We have got my dad's GP to make a referral to the memory clinic to get him and his meds reassessed but as mentioned previously it's about another 8 weeks before we get an appointment.
 

Andrew_McP

Registered User
Mar 2, 2016
391
0
60
South Northwest
My dad's also had a thing about picture frames too, it was that thing at the back that he didn't like,
Ah, that's how it started with Mum too. I gave up taping and gluing the darned things back together.
But then I was no better as a kid, always taking things apart without the skill to put them back together! Maybe it's a karma thing.
 

Izumi

Registered User
Apr 25, 2017
2
0
Hello
My father started to move things in the house once he was on his own - after my mum passed away. He often used to throw things over his garden wall into a neighbours garden. I think that the moving of objects in the house was because he didn't know where they belonged anymore and my mum wasn't there to help him. However, now he is in residential care he moves furniture on a daily basis. It usually starts at ' Sundowning time'. He starts by moving the chairs in the dining area and he will make a stack of furniture such as a small table on a sofa etc. The care home has had to strap the radiator covers to the walls because he removed them all. We have stopped replacing his TV in his room because he damaged three by trying to move them and undo anything he could. He will dismantle anything he can if not stopped.
I am sorry that I don't have an answer but I think he must think he is keeping busy. He always was a busy man. I expect this must be the case for PWD - they have nothing else to do.
 

70smand

Registered User
Dec 4, 2011
269
0
Essex
My dad used to get quite destructive when agitated - he broke several tv’s and often used to punch the news presenter or a quiz master !
Some days he would want to get outside and decide smashing his way out through a window was the way to go, instead of using the door.
Medication was the only way forward for him as she was so fit and strong.
My dad was an excellent handy man in his day but it was difficult to find things for him to do.
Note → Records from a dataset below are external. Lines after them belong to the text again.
(** ** History graphs *)

Lemma HistoryGraph_drop_alike hg : steps_alike (N:=N) (E:=E) (HistoryGraph_drop hg).
Proof. intros F0 F1 s0 s1 Hs. unfold HistoryGraph_drop. guarded. Qed.
#[local] Hint Resolve HistoryGraph_drop_alike : guarded.
Lemma HistoryGraph_get_node_id_alike hg p : reads_alike (N:=N) (E:=E) (HistoryGraph_get_node_id hg p).
Proof. intros F0 F1 s0 s1 Hs. unfold HistoryGraph_get_node_id. guarded. Qed.
#[local] Hint Resolve HistoryGraph_get_node_id_alike : guarded.
Lemma HistoryGraph_contains_alike hg p : reads_alike (N:=N) (E:=E) (HistoryGraph_contains hg p).
Proof. intros F0 F1 s0 s1 Hs. unfold HistoryGraph_contains. guarded. Qed.
#[local] Hint Resolve HistoryGraph_contains_alike : guarded.
Lemma HistoryGraph_get_edge_alike hg e : reads_alike (N:=N) (E:=E) (HistoryGraph_get_edge hg e).
Proof. intros F0 F1 s0 s1 Hs. unfold HistoryGraph_get_edge. guarded. Qed.
#[local] Hint Resolve HistoryGraph_get_edge_alike : guarded.
Lemma HistoryGraph_contains_edge_alike hg e : reads_alike (N:=N) (E:=E) (HistoryGraph_contains_edge hg e).
Proof. intros F0 F1 s0 s1 Hs. unfold HistoryGraph_contains_edge. guarded. Qed.
#[local] Hint Resolve HistoryGraph_contains_edge_alike : guarded.
Lemma HistoryGraph_source_alike hg e : reads_alike (N:=N) (E:=E) (HistoryGraph_source hg e).
Proof. intros F0 F1 s0 s1 Hs. unfold HistoryGraph_source. guarded. Qed.
#[local] Hint Resolve HistoryGraph_source_alike : guarded.
Lemma HistoryGraph_target_alike hg e : reads_alike (N:=N) (E:=E) (HistoryGraph_target hg e).
Proof. intros F0 F1 s0 s1 Hs. unfold HistoryGraph_target. guarded. Qed.
#[local] Hint Resolve HistoryGraph_target_alike : guarded.
Lemma outgoing_edge_id_alike hg acc e : runs_alike (N:=N) (E:=E) (λ s, outgoing_edge_id hg (acc, s) e).
Proof. intros F0 F1 s0 s1 Hs. unfold outgoing_edge_id. simpl. guarded. Qed.
#[local] Hint Resolve outgoing_edge_id_alike : guarded.
Lemma HistoryGraph_outgoing_edges_alike hg id : runs_alike (N:=N) (E:=E) (HistoryGraph_outgoing_edges hg id).
Proof. intros F0 F1 s0 s1 Hs. unfold HistoryGraph_outgoing_edges. guarded. Qed.
#[local] Hint Resolve HistoryGraph_outgoing_edges_alike : guarded.
Lemma HistoryGraph_incoming_edges_alike hg id : reads_alike (N:=N) (E:=E) (HistoryGraph_incoming_edges hg id).
Proof. intros F0 F1 s0 s1 Hs. unfold HistoryGraph_incoming_edges. guarded. Qed.
#[local] Hint Resolve HistoryGraph_incoming_edges_alike : guarded.
Lemma HistoryGraph_parents_alike hg id : reads_alike (N:=N) (E:=E) (HistoryGraph_parents hg id).
Proof. intros F0 F1 s0 s1 Hs. unfold HistoryGraph_parents. guarded. Qed.
#[local] Hint Resolve HistoryGraph_parents_alike : guarded.
Lemma HistoryGraph_children_alike hg id : runs_alike (N:=N) (E:=E) (HistoryGraph_children hg id).
Proof. intros F0 F1 s0 s1 Hs. unfold HistoryGraph_children. guarded. Qed.
#[local] Hint Resolve HistoryGraph_children_alike : guarded.
Lemma HistoryGraph_insert_node_alike hg p : runs_alike (N:=N) (E:=E) (HistoryGraph_insert_node hg p).
Proof. intros F0 F1 s0 s1 Hs. unfold HistoryGraph_insert_node. guarded. Qed.
#[local] Hint Resolve HistoryGraph_insert_node_alike : guarded.
Lemma insert_ancestors_alike fuel hg p : runs_alike (N:=N) (E:=E) (insert_ancestors fuel hg p).
Proof.
  revert hg p. induction fuel as [|fuel IH]; intros hg p F0 F1 s0 s1 Hs; simpl; guarded.
Qed.
#[local] Hint Resolve insert_ancestors_alike : guarded.
Lemma HistoryGraph_insert_ancestors_alike hg p : runs_alike (N:=N) (E:=E) (HistoryGraph_insert_ancestors hg p).
Proof.
  intros F0 F1 s0 s1 Hs. unfold HistoryGraph_insert_ancestors.
  replace (st_nodes s1) with (st_nodes s0) by (by destruct Hs as (_ & _ & ->)). by apply insert_ancestors_alike.
Qed.
Lemma HistoryGraph_new_alike nodes g : runs_alike (N:=N) (E:=E) (HistoryGraph_new nodes g).
Proof. intros F0 F1 s0 s1 Hs. unfold HistoryGraph_new. guarded. Qed.
#[local] Hint Resolve HistoryGraph_new_alike : guarded.
Lemma HistoryGraph_clone_alike hg : runs_alike (N:=N) (E:=E) (HistoryGraph_clone hg).
Proof. intros F0 F1 s0 s1 Hs. unfold HistoryGraph_clone. guarded. Qed.
#[local] Hint Resolve HistoryGraph_clone_alike : guarded.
Quite often the tv had to be kept off and we would put his iPod on him and give him a box of familiar things to rummage around with, such as a stopwatch, calculator, old tv remotes. One thing that did help was to give him a big plank of wood and sanding block. He would spend about an hour at a time ‘helping’ me with my bench, which took 4 years to finish, but he loved to feel useful.
I suggest a review by his GP or memory clinic. I wish you all the best x
 

myss

Registered User
Jan 14, 2018
449
0
Hello again :). So we had a review of dad's meds and they were changed, so that was good However the destruction continues. I read through this thread again and noted Linbrusco's comments about stripping her mum's room of things so she had less things to damage, and think we may have to do the very same. Unless there's any other tried and tested solutions.

We had a review of dad's house done a couple weeks ago by a occupational health-type of group person. This group also has a pharmacist and we asked for sedatives as he's stubborn to go bed even though he's clearly needs the sleep. I so hope the request is approved!